21 bouts de scotchs. Quand les gendarmes arrivent, ils remarquent immédiatement que quelque chose ne va pas. Les cambrioleurs masqués ont bien subtilisé quelques bijoux en évidence, mais c'est tout. Tableaux, bijoux rangés et autre argent liquide sont toujours là. Plus étrange encore, le traitement des époux Le Couviour. Anne-Marie a eu un traitement particulier : 21 bouts de scotchs lui entouraient le visage, les liens qui lui retenaient les mains ont creusé sa peau, alors qu'Eugène Le Couviour a seulement quelques marques autour des poignets. Est-ce que le véritable objectif de ce cambriolage n'était pas plutôt Anne-Marie Le Couviour ? S'il s’agissait, en réalité, d'un assassinat ?

Au lendemain du crime, les gendarmes constatent aussi que la famille est divisée. Anne-Marie Le Couviour et Eugène Le Couviour se sont remariés en seconde noce et les enfants de l'un et de l'autre ne se supportent pas. Après la vente de son usine, Eugène Le Couviour a procédé à un partage : 18 millions pour chacun de ses trois enfants. Les enfants d'Anne-Marie, eux, n'ont rien obtenu. Et dans le salon où leur mère a trouvé la mort, ils n'en démordent pas : ce sont les enfants d'Eugène qui ont fait le coup, ils en sont persuadés.

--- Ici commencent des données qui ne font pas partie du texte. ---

Lemma close_popups_without_overlays_witness :
  exists w',
    AgentPy.close_popups (static_browser home_page) start
    = (Ok "Error closing popups: Message: ",
       {| page := w'; step_log := fresh_log;
          calls := repeat (CFindElements "button[class*='close']") 3 |})
    /\ success (outcome_of "Error closing popups: Message: ") = false.
Proof.
  apply (close_popups_without_overlays (static_browser home_page) start).
  intros selector w _. reflexivity.
Defined.

(** ** save_screenshot *)

(** C3 (what the code does).  When [helium.get_driver()] answers [None],
    the callback of either script skips the screenshot and then raises
    [AttributeError] on [driver.current_url]: the step log is left as
    it was, with no URL line. *)
Theorem save_screenshot_without_driver
    {W : Type} (B : Browser W) (m : Machine W) :
  fst (br_get_driver B (br_elapse B 1%N (page m))) = Ok None ->
  let m' := {| page := snd (br_get_driver B (br_elapse B 1%N (page m)));
               step_log := step_log m;
               calls := calls m ++ [CSleep 1%N; CGetDriver] |} in
  AgentPy.save_screenshot B m = (Raised none_has_no_current_url, m')
  /\ ZeptoPy.save_screenshot B m = (Raised none_has_no_current_url, m').
Proof.
  intros Hnone m'.
  assert (Hdriver : get_driver B (snd (sleep B 1%N m)) = (Ok None, m')).
  { unfold get_driver. rewrite invoke_run. simpl. rewrite Hnone.
    unfold m'. rewrite <- app_assoc. reflexivity. }
  split.
  - unfold AgentPy.save_screenshot.
    erewrite bind_ok by reflexivity. run_ok Hdriver.
    erewrite bind_ok by reflexivity. reflexivity.
  - unfold ZeptoPy.save_screenshot.
    erewrite bind_ok by reflexivity. run_ok Hdriver.
    erewrite bind_ok by reflexivity. reflexivity.
Qed.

"S'occuper de madame mais pas de monsieur". L'affaire connaît un rebondissement important, deux jours seulement après la mort d'Anne-Marie Le Couviour. Un gendarme reçoit les confidences d'un homme : un ami à lui, Wenceslas Le Cerf, lui a confié qu'un contrat pour "rayer une femme" lui avait été proposé. Il a accepté et a fait le coup avec un certain "Guénolé". Ce témoin clé raconte des détails que seuls les enquêteurs peuvent connaître, il sait tout du meurtre. Alors Wenceslas Le Cerf est arrêté immédiatement. Il avoue tout. On lui a proposé 20.000 euros pour "s'occuper de madame mais pas de monsieur", et faire passer ça pour un cambriolage. Il a enrôle Guénolé Madé pour faire le coup. La commanditaire serait une femme, qui serait passée par un jardinier du nom de Loïc.

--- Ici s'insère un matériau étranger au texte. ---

(** ** The second validator as one cell-wise rewriting *)




















(* ================================================================== *)
(** * Part XIX: more on the move engine                                *)
(* ================================================================== *)

Lemma iter_apply_normal (n : nat) (move : string) (s : CubeVal) :
  iter_apply n move s = iter_apply n (normalMove move) s.
Proof.
  revert s. induction n as [|n IH]; intros s; [reflexivity|].
  cbn [iter_apply]. rewrite applyMoveToCubeState_val_normal.
  destruct (applyMoveToCubeState_val s (normalMove move)); [apply IH|reflexivity].
Qed.

(** X1: a move string whose first character is a face letter, whatever
    follows it, brings every well-formed state back after four
    applications, unless the engine reads it as the clockwise back turn
    (first character [B], rest other than [']).  So ["R2"] applied four
    times is the identity as well. *)
Theorem turn_order_four_any_suffix (s : CubeVal) (move : string) :
  wfCube s -> recognised move = true -> normalMove move <> "B"%string ->
  iter_apply 4 move s = Ok s.
Proof.
  intros H Hm Hb. rewrite iter_apply_normal.
  apply quarter_turn_order_four; [assumption|apply recognised_normal; assumption|assumption].
Qed.

Lemma turn_order_four_any_suffix_witness :
  iter_apply 4 "R2" cubeAfterR = Ok cubeAfterR.
Proof.
  apply (turn_order_four_any_suffix cubeAfterR "R2"); [reflexivity|reflexivity|discriminate].
Defined.

(** X2: for the front, up, down, left and right faces the clockwise and
    the counter-clockwise quarter turn undo each other, in either order,
    on every well-formed state. *)
Theorem turn_then_inverse (s : CubeVal) (c : ascii) :
  wfCube s -> In c soundLetters ->
  applyMoves [String c EmptyString; String c "'"] s = Ok s /\
  applyMoves [String c "'"; String c EmptyString] s = Ok s.
Proof.
  intros H Hc. cube_inv s H. simpl in Hc.
  repeat (destruct Hc as [Hc|Hc]; [subst c; split; vm_compute; reflexivity|]).
  contradiction.
Qed.

Lemma turn_then_inverse_witness :
  applyMoves ["L"; "L'"]%string cubeAfterR = Ok cubeAfterR /\
  applyMoves ["L'"; "L"]%string cubeAfterR = Ok cubeAfterR.
Proof.
  apply (turn_then_inverse cubeAfterR "L"); [reflexivity|simpl; tauto].
Defined.

(** X3: in any store and for any reference, a move whose suffix is
    anything but the single character ['] runs exactly as the bare face
    letter does: ["U2"], ["U'2"], ["Uw"] and ["U''"] are all the
    clockwise quarter turn ["U"]. *)
Theorem suffix_other_than_prime_is_clockwise (st : nat) (c : ascii) (rest : string) :
  rest <> "'"%string ->
  applyMoveToCubeState st (String c rest) = applyMoveToCubeState st (String c EmptyString).
Proof.
  intros H. rewrite applyMoveToCubeState_normal. unfold normalMove.
  destruct (String.eqb rest "'") eqn:E; [|reflexivity].
  apply String.eqb_eq in E. contradiction.
Qed.

Lemma suffix_other_than_prime_is_clockwise_witness :
  applyMoveToCubeState 0 "U'2" = applyMoveToCubeState 0 "U".
Proof.
  apply (suffix_other_than_prime_is_clockwise 0 "U" "'2"). discriminate.
Defined.

(** What one call does to the stickers of a well-formed state, for the
    twelve quarter turns. *)
Lemma quarter_turn_invariants (s : CubeVal) (move : string) :
  wfCube s -> In move quarterTurns ->
  exists s',
    applyMoveToCubeState_val s move = Ok s' /\
    (forall w, weigh w s' = weigh w s) /\
    (forall f, centreCell (grid_of s' f) = centreCell (grid_of s f)).
Proof.
  intros H Hm. cube_inv s H. simpl in Hm.
  repeat (destruct Hm as [Hm|Hm];
    [subst move; eexists; split; [vm_compute; reflexivity|];
     split; [intros w; unfold weigh, stickers; cbn; unfold lab; lia | intros []; reflexivity]|]).
  contradiction.
Qed.

Lemma move_invariants (s : CubeVal) (move : string) :
  wfCube s ->
  exists s',
    applyMoveToCubeState_val s move = Ok s' /\ wfCube s' /\
    (forall w, weigh w s' = weigh w s) /\
    (forall f, centreCell (grid_of s' f) = centreCell (grid_of s f)).
Proof.
  intros H. destruct (engine_total s move H) as (s1 & E1 & Hwf & _).
  destruct (recognised move) eqn:Hm.
  - destruct (quarter_turn_invariants s (normalMove move) H (recognised_normal move Hm))
      as (s' & E & Hw & Hc).
    rewrite <- applyMoveToCubeState_val_normal in E.
    exists s'. rewrite E in E1. injection E1 as <-. auto.
  - exists s. rewrite (engine_unrecognised s move H Hm) in *. injection E1 as <-. auto.
Qed.

Lemma count_occ_weigh (x : jsval) (l : list jsval) :
  count_occ jsval_eq_dec l x = list_sum (map (fun v => if jsval_eq_dec v x then 1 else 0) l).
Proof.
  induction l as [|a l IH]; [reflexivity|].
  simpl. rewrite IH. destruct (jsval_eq_dec a x); reflexivity.
Qed.

Lemma weigh_permutation (s s' : CubeVal) :
  (forall w, weigh w s' = weigh w s) -> Permutation (stickers s) (stickers s').
Proof.
  intros Hw. apply (Permutation_count_occ jsval_eq_dec). intros x.
  rewrite !count_occ_weigh. symmetry.
  apply (Hw (fun v => if jsval_eq_dec v x then 1 else 0)).
Qed.

(** X4: every call of the engine on a well-formed state, whatever the
    move string, the faulty clockwise back turn included, returns a
    rearrangement of the 54 stickers it was given: no label is lost,
    duplicated or invented. *)
Theorem move_permutes_stickers (s : CubeVal) (move : string) :
  wfCube s ->
  exists s',
    applyMoveToCubeState_val s move = Ok s' /\
    Permutation (stickers s) (stickers s').
Proof.
  intros H. destruct (move_invariants s move H) as (s' & E & _ & Hw & _).
  exists s'. split; [exact E|apply weigh_permutation; exact Hw].
Qed.

Lemma move_permutes_stickers_witness :
  exists s',
    applyMoveToCubeState_val cubeAfterR "B" = Ok s' /\
    Permutation (stickers cubeAfterR) (stickers s').
Proof.
  apply (move_permutes_stickers cubeAfterR "B"). reflexivity.
Defined.

(** X5: no move changes the centre cell of any face. *)
Theorem move_keeps_centres (s : CubeVal) (move : string) (f : FaceName) :
  wfCube s ->
  exists s',
    applyMoveToCubeState_val s move = Ok s' /\
    centreCell (grid_of s' f) = centreCell (grid_of s f) /\
    centreCell (grid_of s' f) <> None.
Proof.
  intros H. destruct (move_invariants s move H) as (s' & E & Hwf & _ & Hc).
  exists s'. split; [exact E|]. split; [apply Hc|].
  rewrite Hc. clear E Hwf Hc. cube_inv s H. destruct f; discriminate.
Qed.

Lemma move_keeps_centres_witness :
  exists s',
    applyMoveToCubeState_val cubeAfterR "F'" = Ok s' /\
    centreCell (grid_of s' Front) = centreCell (grid_of cubeAfterR Front) /\
    centreCell (grid_of s' Front) <> None.
Proof.
  apply (move_keeps_centres cubeAfterR "F'" Front). reflexivity.
Defined.

Lemma parseMove_clockwise (c : ascii) (rest : string) :
  pm_clockwise (parseMove (String c rest)) = negb (String.eqb rest "'").
Proof.
  unfold parseMove. cbn [substring1].
  destruct (String.eqb rest "'"); [reflexivity|].
  destruct (String.eqb rest "2"); reflexivity.
Qed.

(** X6: after a move the grid of the turning face is what
    [rotate2DArray] returns for the grid it had before, in the direction
    that [parseMove] read off the move string. *)
Theorem turned_face_is_rotated (s : CubeVal) (move : string) (f : FaceName) :
  wfCube s -> faceOfLetter (charAt0 move) = Some f ->
  exists s',
    applyMoveToCubeState_val s move = Ok s' /\
    rotate2DArray_val (grid_of s f) (pm_clockwise (parseMove move)) = Ok (grid_of s' f).
Proof.
  intros H Hf.
  destruct (faceOfLetter_inv move f Hf) as (_ & c & rest & -> & Hc).
  rewrite parseMove_clockwise.
  rewrite applyMoveToCubeState_val_normal. unfold normalMove.
  cube_inv s H.
  destruct (String.eqb rest "'");
    repeat (destruct Hc as [[-> ->]|Hc];
            [eexists; split; [vm_compute; reflexivity|vm_compute; reflexivity]|]);
    destruct Hc as [-> ->]; eexists; (split; [vm_compute; reflexivity|vm_compute; reflexivity]).
Qed.

Lemma turned_face_is_rotated_witness :
  exists s',
    applyMoveToCubeState_val cubeAfterR "B'" = Ok s' /\
    rotate2DArray_val (grid_of cubeAfterR Back) (pm_clockwise (parseMove "B'"))
    = Ok (grid_of s' Back).
Proof.
  apply (turned_face_is_rotated cubeAfterR "B'" Back); reflexivity.
Defined.

Lemma applyMoves_pair_normal (a b : string) (t : CubeVal) :
  applyMoves [a; b] t = applyMoves [normalMove a; normalMove b] t.
Proof.
  cbn [applyMoves]. rewrite (applyMoveToCubeState_val_normal t a).
  destruct (applyMoveToCubeState_val t (normalMove a)) as [t'|]; [|reflexivity].
  rewrite (applyMoveToCubeState_val_normal t' b). reflexivity.
Qed.

(** X7: turns of two opposite faces commute: applied to a well-formed
    state in either order, whatever their directions, they give the same
    state. *)
Theorem opposite_turns_commute (s : CubeVal) (m1 m2 : string) (f : FaceName) :
  wfCube s ->
  faceOfLetter (charAt0 m1) = Some f -> faceOfLetter (charAt0 m2) = Some (opposite f) ->
  applyMoves [m1; m2] s = applyMoves [m2; m1] s /\ isOk (applyMoves [m1; m2] s) = true.
Proof.
  intros H H1 H2.
  destruct (faceOfLetter_inv m1 f H1) as (_ & c1 & r1 & -> & Hc1).
  destruct (faceOfLetter_inv m2 _ H2) as (_ & c2 & r2 & -> & Hc2).
  rewrite !(applyMoves_pair_normal (String c1 r1)), !(applyMoves_pair_normal (String c2 r2)).
  unfold normalMove.
  cube_inv s H.
  destruct (String.eqb r1 "'"), (String.eqb r2 "'");
    repeat (destruct Hc1 as [[-> ->]|Hc1];
      [repeat (destruct Hc2 as [[-> Hc2]|Hc2];
               [try discriminate Hc2; split; vm_compute; reflexivity|]);
       destruct Hc2 as [-> Hc2]; try discriminate Hc2; split; vm_compute; reflexivity|]);
    destruct Hc1 as [-> ->];
    repeat (destruct Hc2 as [[-> Hc2]|Hc2];
            [try discriminate Hc2; split; vm_compute; reflexivity|]);
    destruct Hc2 as [-> Hc2]; try discriminate Hc2; split; vm_compute; reflexivity.
Qed.

Lemma opposite_turns_commute_witness :
  applyMoves ["U'"; "D2"]%string cubeAfterR = applyMoves ["D2"; "U'"]%string cubeAfterR /\
  isOk (applyMoves ["U'"; "D2"]%string cubeAfterR) = true.
Proof.
  apply (opposite_turns_commute cubeAfterR "U'" "D2" Up); reflexivity.
Defined.

(** X8: a caller that feeds each returned state to the next call can run
    any list of move strings from a well-formed state: no call throws,
    the final state is well formed, holds the stickers of the first one
    in some arrangement, and has the same six centre cells. *)
Theorem move_sequence_invariants (s : CubeVal) (moves : list string) :
  wfCube s ->
  exists s',
    applyMoves moves s = Ok s' /\ wfCube s' /\
    Permutation (stickers s) (stickers s') /\
    (forall f, centreCell (grid_of s' f) = centreCell (grid_of s f)).
Proof.
  revert s. induction moves as [|move rest IH]; intros s H.
  - exists s. repeat split; auto.
  - destruct (move_invariants s move H) as (s1 & E & Hwf & Hw & Hc).
    destruct (IH s1 Hwf) as (s' & E' & Hwf' & HP & Hc').
    exists s'. cbn [applyMoves]. rewrite E. split; [exact E'|]. split; [exact Hwf'|].
    split.
    + apply Permutation_trans with (stickers s1); [|exact HP].
      apply weigh_permutation; exact Hw.
    + intros f. rewrite Hc'. apply Hc.
Qed.

Lemma move_sequence_invariants_witness :
  exists s',
    applyMoves ["R"; "U"; "R'"; "U'"; "B"; "x"; "F2"]%string solvedCube = Ok s' /\ wfCube s' /\
    Permutation (stickers solvedCube) (stickers s') /\
    (forall f, centreCell (grid_of s' f) = centreCell (grid_of solvedCube f)).
Proof.
  apply (move_sequence_invariants solvedCube ["R"; "U"; "R'"; "U'"; "B"; "x"; "F2"]%string).
  reflexivity.
Defined.

(* ================================================================== *)
(** * Part XX: [rotate2DArray] for arrays of any size                  *)
(* ================================================================== *)

Lemma nth_upd {A} (l : list A) (a a' : nat) (x d : A) :
  a < length l -> nth a' (upd l a x) d = if a' =? a then x else nth a' l d.
Proof.
  revert a a'. induction l as [|y l IH]; intros a a' Ha; [simpl in Ha; lia|].
  destruct a as [|a], a' as [|a']; simpl; try reflexivity.
  apply IH. simpl in Ha. lia.
Qed.

Lemma nth_js_set (cells : list jsval) (b b' : nat) (v : jsval) :
  b < length cells ->
  nth b' (js_set cells b v) JUndefined = if b' =? b then v else nth b' cells JUndefined.
Proof.
  revert b b'. induction cells as [|c cells IH]; intros b b' Hb; [simpl in Hb; lia|].
  destruct b as [|b], b' as [|b']; simpl; try reflexivity.
  apply IH. simpl in Hb. lia.
Qed.

Lemma length_js_set (cells : list jsval) (b : nat) (v : jsval) :
  b < length cells -> length (js_set cells b v) = length cells.
Proof.
  revert b. induction cells as [|c cells IH]; intros b Hb; [simpl in Hb; lia|].
  destruct b as [|b]; simpl; [reflexivity|]. rewrite IH; [reflexivity|simpl in Hb; lia].
Qed.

Après quelques recherches, les gendarmes tombent sur le fameux Loïc, qui n'est autre que le jardinier de... Jean-Jacques et Josiane Le Couviour : le fils et la belle-fille d’Eugène. Le jardinier est arrêté, tout comme le couple, et c'est lui qui craque le premier. Sa patronne lui a bien demandé d'éliminer Anne-Marie Le Couviour. En garde-à-vue, cette dernière avoue en partie. Elle reconnaît avoir commandité le cambriolage, mais pas l'assassinat : elle voulait seulement récupérer le testament de son beau-père. Quant à Jean-Jacques Le Couviour, le fils d'Eugène, il semble tomber des nues. En réalité, il n'était au courant de rien et découvre, en même temps que les gendarmes, que sa femme est sans doute la commanditaire de l'assassinat d'Anne-Marie Le Couviour. C'est pour des raisons d’héritage, de peur qu'Anne-Marie Le Couviour ne capte l'héritage au profit des enfants d'Eugène en cas de décès de ce dernier, que la belle-fille serait passée à l'acte.

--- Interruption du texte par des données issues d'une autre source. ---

(** C5, amended. For every request that reaches the ensemble stage, the
    overall summary is the first five entries of the stable sort, larger
    impact first, of the concatenation of the three models' top-feature
    lists; each of these lists has at most three attributions, so at most
    nine are merged. *)
Theorem overall_top_features_merge_sort_truncate :
  forall (tree_explainer : Type)
         (TreeExplainer : Explainer.Estimator -> Py.result tree_explainer)
         (tree_shap_values :
            tree_explainer -> list (list Q) -> Py.result Explainer.shap_output)
         (kernel_explainer : Type)
         (KernelExplainer :
            (list (list Q) -> Py.result (list (list Q))) -> list (list Q) ->
            Py.result kernel_explainer)
         (kernel_shap_values :
            kernel_explainer -> list (list Q) -> nat -> Py.result Explainer.shap_output)
         (random_choice : nat -> nat -> Py.result (list nat))
         (models : gmap string Orchestrator.ModelData)
         (insert_prediction :
            Db.t -> Prediction.t -> Py.result (Z * option Prediction.datetime))
         (refresh_prediction : Db.t -> Z -> Py.result unit)
         (isoformat : Prediction.datetime -> string)
         (db : Db.t) (ticker : string) (user_id : Z)
         (db' : Db.t) (resp : Orchestrator.prediction_response),
    Orchestrator.predict_stock tree_explainer TreeExplainer tree_shap_values
      kernel_explainer KernelExplainer kernel_shap_values random_choice models
      insert_prediction refresh_prediction isoformat db ticker user_id = Py.Ret (db', Ok resp) ->
    let t1 := Prediction.top_features (Orchestrator.model_1_valuation resp) in
    let t2 := Prediction.top_features (Orchestrator.model_2_health resp) in
    let t3 := Prediction.top_features (Orchestrator.model_3_growth resp) in
    let merged := (t1 ++ t2 ++ t3)%list in
    let sorted := Orchestrator.sort_by_impact_desc merged in
    length t1 <= 3 /\ length t2 <= 3 /\ length t3 <= 3 /\ length merged <= 9 /\
    Orchestrator.ensemble_top_features (Orchestrator.response_ensemble resp) =
      take 5 sorted /\
    Permutation sorted merged /\
    StronglySorted Orchestrator.impact_ge sorted /\
    (forall q : Q,
       filter (fun a => Qeq_bool (Explainer.impact a) q = true) sorted =
       filter (fun a => Qeq_bool (Explainer.impact a) q = true) merged).
Proof.
  intros until resp. intros H t1 t2 t3 merged sorted.
  apply predict_stock_ok_inv in H. destruct H as (stock & ratios & _ & _ & H).
  apply predict_found_ok_inv in H.
  destruct H as (f1 & n1 & d1 & f2 & n2 & d2 & f3 & n3 & d3 & H1 & H2 & H3 & Htop).
  apply run_model_at_most_three in H1, H2, H3.
  fold t1 in H1. fold t2 in H2. fold t3 in H3.
  assert (Hm : length merged <= 9).
  { unfold merged. rewrite !length_app. lia. }
  repeat split; try assumption.
  - apply sort_by_impact_desc_perm.
  - apply sort_by_impact_desc_sorted.
  - intros q. apply sort_by_impact_desc_stable.
Qed.

Lemma overall_top_features_merge_sort_truncate_witness :
  exists db' resp,
    Orchestrator.predict_stock Explainer.Estimator Examples.TreeExplainer
      Examples.tree_shap_values unit Examples.KernelExplainer
      Examples.kernel_shap_values Examples.random_choice Examples.models
      Examples.insert_ok Examples.refresh_ok Examples.isoformat Examples.db_abc "abc" 42 =
    Py.Ret (db', Ok resp) /\
    length (Prediction.top_features (Orchestrator.model_1_valuation resp)
            ++ Prediction.top_features (Orchestrator.model_2_health resp)
            ++ Prediction.top_features (Orchestrator.model_3_growth resp))%list <= 9 /\
    Orchestrator.ensemble_top_features (Orchestrator.response_ensemble resp) =
      take 5 (Orchestrator.sort_by_impact_desc
                (Prediction.top_features (Orchestrator.model_1_valuation resp)
                 ++ Prediction.top_features (Orchestrator.model_2_health resp)
                 ++ Prediction.top_features (Orchestrator.model_3_growth resp))%list).
Proof.
  destruct (Orchestrator.predict_stock Explainer.Estimator Examples.TreeExplainer
      Examples.tree_shap_values unit Examples.KernelExplainer
      Examples.kernel_shap_values Examples.random_choice Examples.models
      Examples.insert_ok Examples.refresh_ok Examples.isoformat Examples.db_abc "abc" 42)
    as [e|[db' [resp|c msg]]] eqn:E; [vm_compute in E; discriminate| |vm_compute in E; discriminate].
  exists db', resp. split; [reflexivity|].
  pose proof (overall_top_features_merge_sort_truncate _ _ _ _ _ _ _ _ _ _ _ _ _ _ _ _ E)
    as (_ & _ & _ & Hm & Ht & _).
  split; [exact Hm|exact Ht].
Defined.


(** C8, the claim as written, fails: for "ABC" the three models return
    their results, the write of the audit row raises, and the caller gets
    the generic failure with status 500 and no prediction at all. *)
Lemma persistence_failure_loses_the_response :
  (exists r1 r2 r3,
     (let '(f, n, d) := Features._prepare_model_1_features Examples.stock_abc in
      Orchestrator._run_model_prediction Explainer.Estimator Examples.TreeExplainer
        Examples.tree_shap_values unit Examples.KernelExplainer
        Examples.kernel_shap_values Examples.random_choice Examples.models
        "model_1" f n d = Py.Ret r1) /\
     (let '(f, n, d) := Features._prepare_model_2_features Examples.ratios_abc in
      Orchestrator._run_model_prediction Explainer.Estimator Examples.TreeExplainer
        Examples.tree_shap_values unit Examples.KernelExplainer
        Examples.kernel_shap_values Examples.random_choice Examples.models
        "model_2" f n d = Py.Ret r2) /\
     (let '(f, n, d) := Features._prepare_model_3_features Examples.ratios_abc in
      Orchestrator._run_model_prediction Explainer.Estimator Examples.TreeExplainer
        Examples.tree_shap_values unit Examples.KernelExplainer
        Examples.kernel_shap_values Examples.random_choice Examples.models
        "model_3" f n d = Py.Ret r3)) /\
  Orchestrator.predict_stock Explainer.Estimator Examples.TreeExplainer
    Examples.tree_shap_values unit Examples.KernelExplainer
    Examples.kernel_shap_values Examples.random_choice Examples.models
    Examples.insert_fails Examples.refresh_ok Examples.isoformat Examples.db_abc "abc" 42 =
  Py.Ret (Examples.db_abc,
          Error 500 "Prediction error: connection lost during commit") /\
  ~ (exists db' resp,
       Orchestrator.predict_stock Explainer.Estimator Examples.TreeExplainer
         Examples.tree_shap_values unit Examples.KernelExplainer
         Examples.kernel_shap_values Examples.random_choice Examples.models
         Examples.insert_fails Examples.refresh_ok Examples.isoformat Examples.db_abc "abc" 42 =
       Py.Ret (db', Ok resp)).
Proof.
  split; [|split].
  - vm_compute. eexists. eexists. eexists. repeat split; reflexivity.
  - vm_compute. reflexivity.
  - intros (db' & resp & H). vm_compute in H. discriminate H.
Qed.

Jusqu’au procès en assisses, Josiane Le Couviour va maintenir sa version : elle a commandité un cambriolage, pas un assassinat, ce n'est pas ce qu'elle voulait. Une ligne derrière laquelle vont finir par se ranger les trois autres accusés (Loïc Dugué, Wenceslas Le Cerf et Guénolé Madé) malgré leurs aveux précédents. Même lors du procès en appel, malgré des excuses répétées, Josiane Le Couviour ne changera pas de version. Il s'agit seulement d'un cambriolage qui a mal tourné. Si, comme dans le premier procès et lors de l'appel, l'assassinat n'est pas retenu, les peines restent lourdes : 20 ans pour Wenceslas Lecerf, 15 ans pour Guénolé Madé, 9 ans pour Loïc Dugué et 16 ans pour Josiane Le Couviour. Comme si les jurés avaient voulu dire : "nous n'avons pas la preuve irréfutable de l'assassinat, mais nous en avons l'intime conviction."